#### [EXERCISE PROMPT]
Lines below starting with the line with "let? (racewar, offset)" and going on through the line with "Definition collector_fixed_size : nat" must be output exactly; the rest of the records must be left out.

[Start of section]

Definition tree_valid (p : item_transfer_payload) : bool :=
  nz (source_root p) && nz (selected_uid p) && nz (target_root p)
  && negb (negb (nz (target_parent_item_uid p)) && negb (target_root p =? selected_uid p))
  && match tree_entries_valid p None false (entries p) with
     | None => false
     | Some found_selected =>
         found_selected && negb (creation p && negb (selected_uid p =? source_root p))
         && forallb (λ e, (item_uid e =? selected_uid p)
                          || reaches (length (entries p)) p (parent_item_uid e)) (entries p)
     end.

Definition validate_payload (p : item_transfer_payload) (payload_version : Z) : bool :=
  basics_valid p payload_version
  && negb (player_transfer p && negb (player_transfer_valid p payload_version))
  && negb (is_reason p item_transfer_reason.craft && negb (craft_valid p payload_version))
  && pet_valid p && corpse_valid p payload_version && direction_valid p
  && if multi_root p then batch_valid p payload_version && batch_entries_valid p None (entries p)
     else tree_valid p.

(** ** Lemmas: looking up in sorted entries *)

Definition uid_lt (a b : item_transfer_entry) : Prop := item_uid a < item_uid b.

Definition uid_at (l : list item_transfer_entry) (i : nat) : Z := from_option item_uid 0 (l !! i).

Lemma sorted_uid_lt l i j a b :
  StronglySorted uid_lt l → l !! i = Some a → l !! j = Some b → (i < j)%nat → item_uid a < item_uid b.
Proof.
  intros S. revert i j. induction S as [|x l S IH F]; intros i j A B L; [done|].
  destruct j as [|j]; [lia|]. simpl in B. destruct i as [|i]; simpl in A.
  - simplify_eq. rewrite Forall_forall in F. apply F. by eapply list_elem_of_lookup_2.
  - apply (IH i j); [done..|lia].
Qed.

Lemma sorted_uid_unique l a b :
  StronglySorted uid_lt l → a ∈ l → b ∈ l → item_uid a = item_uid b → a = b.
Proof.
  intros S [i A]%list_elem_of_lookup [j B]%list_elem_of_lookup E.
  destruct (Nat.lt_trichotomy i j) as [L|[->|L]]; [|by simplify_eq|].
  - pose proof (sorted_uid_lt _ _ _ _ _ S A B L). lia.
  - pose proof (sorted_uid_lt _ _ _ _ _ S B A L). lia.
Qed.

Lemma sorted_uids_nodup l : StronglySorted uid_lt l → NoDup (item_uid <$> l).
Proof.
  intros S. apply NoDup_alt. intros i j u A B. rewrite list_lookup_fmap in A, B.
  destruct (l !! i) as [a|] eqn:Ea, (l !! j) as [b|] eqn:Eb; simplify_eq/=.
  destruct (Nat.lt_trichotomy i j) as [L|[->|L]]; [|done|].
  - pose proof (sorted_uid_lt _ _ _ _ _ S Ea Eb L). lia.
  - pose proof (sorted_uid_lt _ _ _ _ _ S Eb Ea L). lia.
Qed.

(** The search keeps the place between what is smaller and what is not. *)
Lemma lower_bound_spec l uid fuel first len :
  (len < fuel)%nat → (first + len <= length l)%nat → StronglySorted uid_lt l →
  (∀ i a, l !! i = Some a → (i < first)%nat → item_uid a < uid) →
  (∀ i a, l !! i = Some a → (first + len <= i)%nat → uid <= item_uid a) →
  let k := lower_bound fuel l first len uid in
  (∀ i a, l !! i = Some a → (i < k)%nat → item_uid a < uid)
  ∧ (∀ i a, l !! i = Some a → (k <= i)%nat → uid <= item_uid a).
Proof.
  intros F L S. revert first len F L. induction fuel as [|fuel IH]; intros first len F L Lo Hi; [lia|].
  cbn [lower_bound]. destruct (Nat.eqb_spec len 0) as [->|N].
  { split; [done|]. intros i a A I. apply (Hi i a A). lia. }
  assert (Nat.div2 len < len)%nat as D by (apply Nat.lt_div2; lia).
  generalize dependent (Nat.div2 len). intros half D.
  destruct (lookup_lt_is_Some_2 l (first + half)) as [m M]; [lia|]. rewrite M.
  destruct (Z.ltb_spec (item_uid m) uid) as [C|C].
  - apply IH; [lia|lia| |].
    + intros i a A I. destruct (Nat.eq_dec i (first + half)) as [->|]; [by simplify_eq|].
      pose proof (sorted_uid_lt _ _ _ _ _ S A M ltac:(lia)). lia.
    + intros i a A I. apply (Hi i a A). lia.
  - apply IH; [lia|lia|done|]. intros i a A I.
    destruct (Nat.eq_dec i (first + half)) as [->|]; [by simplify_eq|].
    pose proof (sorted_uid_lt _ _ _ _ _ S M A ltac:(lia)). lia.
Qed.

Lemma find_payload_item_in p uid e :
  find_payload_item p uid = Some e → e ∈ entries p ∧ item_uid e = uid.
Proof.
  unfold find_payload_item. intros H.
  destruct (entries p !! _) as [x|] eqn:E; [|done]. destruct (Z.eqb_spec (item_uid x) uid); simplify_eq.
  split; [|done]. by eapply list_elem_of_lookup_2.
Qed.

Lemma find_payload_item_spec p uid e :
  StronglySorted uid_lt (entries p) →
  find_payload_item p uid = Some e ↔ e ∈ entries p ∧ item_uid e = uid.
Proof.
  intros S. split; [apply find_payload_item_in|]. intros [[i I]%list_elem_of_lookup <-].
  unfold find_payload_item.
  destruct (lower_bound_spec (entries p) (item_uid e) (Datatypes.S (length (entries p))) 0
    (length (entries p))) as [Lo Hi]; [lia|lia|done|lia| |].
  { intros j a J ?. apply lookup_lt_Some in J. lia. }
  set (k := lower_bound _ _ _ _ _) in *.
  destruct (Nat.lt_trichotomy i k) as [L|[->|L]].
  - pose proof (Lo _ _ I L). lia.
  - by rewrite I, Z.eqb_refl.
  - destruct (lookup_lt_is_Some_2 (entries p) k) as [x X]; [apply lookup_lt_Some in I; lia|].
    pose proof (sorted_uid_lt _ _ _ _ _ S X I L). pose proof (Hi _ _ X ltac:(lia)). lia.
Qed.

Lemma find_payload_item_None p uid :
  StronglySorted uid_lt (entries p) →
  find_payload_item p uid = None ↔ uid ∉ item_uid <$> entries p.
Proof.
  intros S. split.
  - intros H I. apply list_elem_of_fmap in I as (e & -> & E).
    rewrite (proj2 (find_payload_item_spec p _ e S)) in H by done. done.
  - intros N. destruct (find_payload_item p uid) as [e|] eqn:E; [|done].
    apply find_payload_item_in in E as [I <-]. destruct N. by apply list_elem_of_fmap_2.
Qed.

[End of section]
[Start of section]

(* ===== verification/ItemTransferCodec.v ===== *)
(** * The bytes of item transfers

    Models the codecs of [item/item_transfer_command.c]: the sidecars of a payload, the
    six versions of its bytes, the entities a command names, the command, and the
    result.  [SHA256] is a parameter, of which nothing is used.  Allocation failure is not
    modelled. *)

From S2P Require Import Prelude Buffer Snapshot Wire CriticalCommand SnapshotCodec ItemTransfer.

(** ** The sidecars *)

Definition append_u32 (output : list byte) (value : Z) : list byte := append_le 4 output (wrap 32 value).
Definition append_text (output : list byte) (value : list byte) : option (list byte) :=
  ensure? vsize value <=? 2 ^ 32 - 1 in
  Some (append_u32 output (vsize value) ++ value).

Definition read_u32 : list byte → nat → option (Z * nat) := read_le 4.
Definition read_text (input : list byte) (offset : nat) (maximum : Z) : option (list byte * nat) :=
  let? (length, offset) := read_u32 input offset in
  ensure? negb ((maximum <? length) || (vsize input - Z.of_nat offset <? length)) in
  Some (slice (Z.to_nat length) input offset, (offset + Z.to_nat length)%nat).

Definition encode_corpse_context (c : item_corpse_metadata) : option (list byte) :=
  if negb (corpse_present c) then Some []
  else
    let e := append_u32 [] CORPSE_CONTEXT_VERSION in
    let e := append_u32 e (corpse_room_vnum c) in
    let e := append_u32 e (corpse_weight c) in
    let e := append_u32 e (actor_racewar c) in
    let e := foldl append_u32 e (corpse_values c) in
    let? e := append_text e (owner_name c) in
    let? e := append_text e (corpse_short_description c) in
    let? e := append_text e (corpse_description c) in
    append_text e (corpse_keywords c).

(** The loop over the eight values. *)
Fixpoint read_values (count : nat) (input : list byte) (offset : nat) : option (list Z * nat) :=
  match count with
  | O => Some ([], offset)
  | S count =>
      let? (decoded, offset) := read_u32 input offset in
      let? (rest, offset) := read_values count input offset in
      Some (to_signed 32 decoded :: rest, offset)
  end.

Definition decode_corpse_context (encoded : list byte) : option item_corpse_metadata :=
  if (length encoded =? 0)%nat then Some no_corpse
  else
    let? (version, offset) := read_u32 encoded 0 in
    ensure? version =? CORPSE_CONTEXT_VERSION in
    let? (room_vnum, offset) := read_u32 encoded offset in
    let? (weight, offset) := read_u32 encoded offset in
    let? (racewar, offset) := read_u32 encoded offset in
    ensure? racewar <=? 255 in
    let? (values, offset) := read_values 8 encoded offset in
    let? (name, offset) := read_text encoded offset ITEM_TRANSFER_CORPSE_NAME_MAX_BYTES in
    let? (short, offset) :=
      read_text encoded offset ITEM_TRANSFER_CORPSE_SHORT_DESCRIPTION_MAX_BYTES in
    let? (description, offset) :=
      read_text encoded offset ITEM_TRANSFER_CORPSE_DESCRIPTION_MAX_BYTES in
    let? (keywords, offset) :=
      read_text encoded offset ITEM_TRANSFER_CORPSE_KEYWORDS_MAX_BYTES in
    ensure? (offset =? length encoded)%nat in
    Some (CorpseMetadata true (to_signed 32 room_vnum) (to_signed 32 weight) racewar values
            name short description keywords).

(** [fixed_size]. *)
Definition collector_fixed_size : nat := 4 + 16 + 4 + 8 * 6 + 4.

[End of section]
[Start of section]

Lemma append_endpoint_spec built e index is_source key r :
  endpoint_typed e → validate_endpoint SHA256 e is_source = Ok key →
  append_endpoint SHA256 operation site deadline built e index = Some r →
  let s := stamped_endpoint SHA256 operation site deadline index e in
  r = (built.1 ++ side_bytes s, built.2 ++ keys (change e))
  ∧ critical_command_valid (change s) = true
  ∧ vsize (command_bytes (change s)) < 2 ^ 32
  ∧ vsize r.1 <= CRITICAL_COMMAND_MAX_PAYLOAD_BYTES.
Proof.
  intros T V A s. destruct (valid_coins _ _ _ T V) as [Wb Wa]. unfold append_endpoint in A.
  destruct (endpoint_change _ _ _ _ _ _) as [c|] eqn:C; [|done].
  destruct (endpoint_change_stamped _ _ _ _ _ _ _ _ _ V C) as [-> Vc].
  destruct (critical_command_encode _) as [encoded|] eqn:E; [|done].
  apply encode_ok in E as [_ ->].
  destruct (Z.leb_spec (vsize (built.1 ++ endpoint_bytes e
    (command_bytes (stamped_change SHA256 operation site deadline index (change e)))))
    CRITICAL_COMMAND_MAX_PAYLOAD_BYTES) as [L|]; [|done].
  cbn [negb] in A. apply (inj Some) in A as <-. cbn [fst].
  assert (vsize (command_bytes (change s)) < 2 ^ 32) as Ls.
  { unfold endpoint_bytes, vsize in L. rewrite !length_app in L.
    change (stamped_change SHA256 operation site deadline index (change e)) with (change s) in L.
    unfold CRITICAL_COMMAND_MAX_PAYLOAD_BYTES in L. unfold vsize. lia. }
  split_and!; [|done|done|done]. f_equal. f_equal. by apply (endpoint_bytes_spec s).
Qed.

[End of section]

#### [OUTPUT]
    let? (racewar, offset) := read_u32 encoded offset in
    ensure? racewar <=? 255 in
    let? (values, offset) := read_values 8 encoded offset in
    let? (name, offset) := read_text encoded offset ITEM_TRANSFER_CORPSE_NAME_MAX_BYTES in
    let? (short, offset) :=
      read_text encoded offset ITEM_TRANSFER_CORPSE_SHORT_DESCRIPTION_MAX_BYTES in
    let? (description, offset) :=
      read_text encoded offset ITEM_TRANSFER_CORPSE_DESCRIPTION_MAX_BYTES in
    let? (keywords, offset) :=
      read_text encoded offset ITEM_TRANSFER_CORPSE_KEYWORDS_MAX_BYTES in
    ensure? (offset =? length encoded)%nat in
    Some (CorpseMetadata true (to_signed 32 room_vnum) (to_signed 32 weight) racewar values
            name short description keywords).

(** [fixed_size]. *)
Definition collector_fixed_size : nat := 4 + 16 + 4 + 8 * 6 + 4.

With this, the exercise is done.